→ Extracted records:

(* ===== verification/Htable.v ===== *)
(** Hash tables with chaining: htable.c (src/src/util).

    The elements of a table are objects with the links of their chain.  A table
    implements a finite map from strings (Table.v). *)

From S2P Require Export Table.

Section htable.
Context {V : Type}.

(** ** State *)

Record HTABLE_INFO := mk_info {
  ht_key : bytes;
  ht_value : option V;          (* null: None *)
  ht_next : option nat;
  ht_prev : option nat
}.

(** A table with its elements by address, the next address to allocate, and the state of
    htable_sequence(): the elements that it has still to give, if a sequence was
    started; [Some None] is a pointer past the end of the array. *)
Record HTABLE := mk_htable {
  ht_size : Z;
  ht_used : Z;
  ht_data : list (option nat);
  ht_infos : gmap nat HTABLE_INFO;
  ht_fresh : nat;
  ht_seq : option (option (list nat))
}.

Definition with_infos (m : gmap nat HTABLE_INFO) (t : HTABLE) : HTABLE :=
  mk_htable (ht_size t) (ht_used t) (ht_data t) m (ht_fresh t) (ht_seq t).
Definition with_data (d : list (option nat)) (used : Z) (t : HTABLE) : HTABLE :=
  mk_htable (ht_size t) used d (ht_infos t) (ht_fresh t) (ht_seq t).
Definition with_seq (s : option (option (list nat))) (t : HTABLE) : HTABLE :=
  mk_htable (ht_size t) (ht_used t) (ht_data t) (ht_infos t) (ht_fresh t) s.

Definition info_at (x : nat) (t : HTABLE) : outcome HTABLE_INFO :=
  match ht_infos t !! x with Some i => Ret i | None => Undef end.
Definition set_next (x : nat) (v : option nat) (t : HTABLE) : outcome HTABLE :=
  i ← info_at x t;
  Ret (with_infos (<[x := mk_info (ht_key i) (ht_value i) v (ht_prev i)]> (ht_infos t)) t).
Definition set_prev (x : nat) (v : option nat) (t : HTABLE) : outcome HTABLE :=
  i ← info_at x t;
  Ret (with_infos (<[x := mk_info (ht_key i) (ht_value i) (ht_next i) v]> (ht_infos t)) t).

(** ** Operations *)

(** [size_t] has 64 bits. *)
Fixpoint hash_loop (h : Z) (s : bytes) : Z :=
  match s with
  | [] => h
  | c :: s =>
      let h := ((Z.shiftl h 4) mod 2 ^ 64 + c) mod 2 ^ 64 in
      let g := Z.land h (Z.shiftl 15 28) in
      hash_loop (if negb (g =? 0) then Z.lxor (Z.lxor h (Z.shiftr g 24)) g else h) s
  end.
Definition htable_hash (s : bytes) (size : Z) : Z := hash_loop 0 s mod size.

Definition bucket (i : Z) (t : HTABLE) : outcome (option nat) :=
  match ht_data t !! Z.to_nat i with Some p => Ret p | None => Undef end.

Definition htable_link (x : nat) (t : HTABLE) : outcome HTABLE :=
  element ← info_at x t;
  let h := htable_hash (ht_key element) (ht_size t) in
  t ← set_prev x None t;
  p ← bucket h t;
  t ← set_next x p t;
  t ← match p with Some y => set_prev y (Some x) t | None => Ret t end;
  Ret (with_data (<[Z.to_nat h := Some x]> (ht_data t)) (ht_used t + 1) t).

Definition htable_size (size : Z) (t : HTABLE) : HTABLE :=
  let size := Z.lor size 1 in
  mk_htable size 0 (replicate (Z.to_nat size) None) (ht_infos t) (ht_fresh t) (ht_seq t).

Definition htable_create (size : Z) : HTABLE :=
  htable_size (if size <? 13 then 13 else size) (mk_htable 0 0 [] ∅ 0 None).

(** A chain has no more elements than there are; [S] of that is enough fuel. *)
Definition chain_fuel (t : HTABLE) : nat := S (size (ht_infos t)).

Fixpoint grow_chain (fuel : nat) (ht : option nat) (t : HTABLE) : outcome HTABLE :=
  match ht, fuel with
  | None, _ => Ret t
  | Some _, O => Undef
  | Some x, S fuel =>
      info ← info_at x t;
      let next := ht_next info in
      t ← htable_link x t;
      grow_chain fuel next t
  end.
Fixpoint grow_loop (old_entries : list (option nat)) (t : HTABLE) : outcome HTABLE :=
  match old_entries with
  | [] => Ret t
  | ht :: old_entries => t ← grow_chain (chain_fuel t) ht t; grow_loop old_entries t
  end.
Definition htable_grow (t : HTABLE) : outcome HTABLE :=
  grow_loop (ht_data t) (htable_size (2 * ht_size t) t).

(** The address of the new element, and the table. *)
Definition htable_enter (t : HTABLE) (key : bytes) (value : option V) : outcome (nat * HTABLE) :=
  t ← (if ht_used t >=? ht_size t then htable_grow t else Ret t);
  let x := ht_fresh t in
  let t := mk_htable (ht_size t) (ht_used t) (ht_data t)
             (<[x := mk_info key value None None]> (ht_infos t)) (S x) (ht_seq t) in
  t ← htable_link x t;
  Ret (x, t).

Fixpoint locate_chain (fuel : nat) (key : bytes) (ht : option nat) (t : HTABLE) : outcome (option nat) :=
  match ht, fuel with
  | None, _ => Ret None
  | Some _, O => Undef
  | Some x, S fuel =>
      info ← info_at x t;
      if decide (key = ht_key info) then Ret (Some x) else locate_chain fuel key (ht_next info) t
  end.

Definition htable_locate (t : HTABLE) (key : bytes) : outcome (option nat) :=
  p ← bucket (htable_hash key (ht_size t)) t;
  locate_chain (chain_fuel t) key p t.

Definition htable_find (t : HTABLE) (key : bytes) : outcome (option V) :=
  p ← htable_locate t key;
  match p with
  | Some x => info ← info_at x t; Ret (ht_value info)
  | None => Ret None
  end.

(** The value that is passed to the destructor, if any, and the table. *)
Definition htable_delete (t : HTABLE) (key : bytes) : outcome (option V * HTABLE) :=
  let h := htable_hash key (ht_size t) in
  p ← bucket h t;
  ht ← locate_chain (chain_fuel t) key p t;
  match ht with
  | None => Panic
  | Some x =>
      info ← info_at x t;
      t ← match ht_next info with Some y => set_prev y (ht_prev info) t | None => Ret t end;
      t ← match ht_prev info with
          | Some y => set_next y (ht_next info) t
          | None => Ret (with_data (<[Z.to_nat h := ht_next info]> (ht_data t)) (ht_used t) t)
          end;
      let t := with_data (ht_data t) (ht_used t - 1) t in
      Ret (ht_value info, with_infos (delete x (ht_infos t)) t)
  end.

(** htable_list(): the elements of all chains, in the order of the buckets. *)
Fixpoint list_chain (fuel : nat) (ht : option nat) (t : HTABLE) : outcome (list nat) :=
  match ht, fuel with
  | None, _ => Ret []
  | Some _, O => Undef
  | Some x, S fuel =>
      info ← info_at x t;
      l ← list_chain fuel (ht_next info) t;
      Ret (x :: l)
  end.
Fixpoint list_buckets (data : list (option nat)) (t : HTABLE) : outcome (list nat) :=
  match data with
  | [] => Ret []
  | p :: data => l1 ← list_chain (chain_fuel t) p t; l2 ← list_buckets data t; Ret (l1 ++ l2)
  end.
Definition htable_list (t : HTABLE) : outcome (list nat) := list_buckets (ht_data t) t.

(** htable_free() visits the elements as htable_list() does; the values that it passes to
    the destructor. *)
Fixpoint free_values (l : list nat) (t : HTABLE) : outcome (list V) :=
  match l with
  | [] => Ret []
  | x :: l =>
      info ← info_at x t;
      vs ← free_values l t;
      Ret (match ht_value info with Some v => v :: vs | None => vs end)
  end.
Definition htable_free (t : HTABLE) : outcome (list V) :=
  l ← htable_list t;
  free_values l t.

Inductive seq_how := HTABLE_SEQ_FIRST | HTABLE_SEQ_NEXT | HTABLE_SEQ_STOP.

Definition htable_sequence (how : seq_how) (t : HTABLE) : outcome (option nat * HTABLE) :=
  let stop := Ret (None, with_seq None t) in
  match how with
  | HTABLE_SEQ_FIRST =>
      l ← htable_list t;
      Ret (head l, with_seq (Some (match l with _ :: l => Some l | [] => None end)) t)
  | HTABLE_SEQ_NEXT =>
      match ht_seq t with
      | Some (Some (x :: l)) => Ret (Some x, with_seq (Some (Some l)) t)
      | Some None => Undef
      | _ => stop
      end
  | HTABLE_SEQ_STOP => stop
  end.

(** ** Chains *)

Definition next_of (m : gmap nat HTABLE_INFO) (x : nat) : option (option nat) := ht_next <$> m !! x.
Definition prev_of (m : gmap nat HTABLE_INFO) (x : nat) : option (option nat) := ht_prev <$> m !! x.
(** The contents of an element: its key and value. *)
Definition item_of (m : gmap nat HTABLE_INFO) (x : nat) : option (bytes * option V) := (fun i => (ht_key i, ht_value i)) <$> m !! x.

(** [l] is the chain from [p] on; [prev] is the element in front of it. *)
Fixpoint chain (m : gmap nat HTABLE_INFO) (prev p : option nat) (l : list nat) : Prop :=
  match l with
  | [] => p = None
  | x :: l => p = Some x /\ prev_of m x = Some prev /\ exists next, next_of m x = Some next /\ chain m (Some x) next l
  end.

→ What is required: From the line holding "Definition with_seq (s" to the line holding "Definition info_at (x", inclusive, restate each line above exactly as written.

→ Your solution:
Definition with_seq (s : option (option (list nat))) (t : HTABLE) : HTABLE :=
  mk_htable (ht_size t) (ht_used t) (ht_data t) (ht_infos t) (ht_fresh t) s.

Definition info_at (x : nat) (t : HTABLE) : outcome HTABLE_INFO :=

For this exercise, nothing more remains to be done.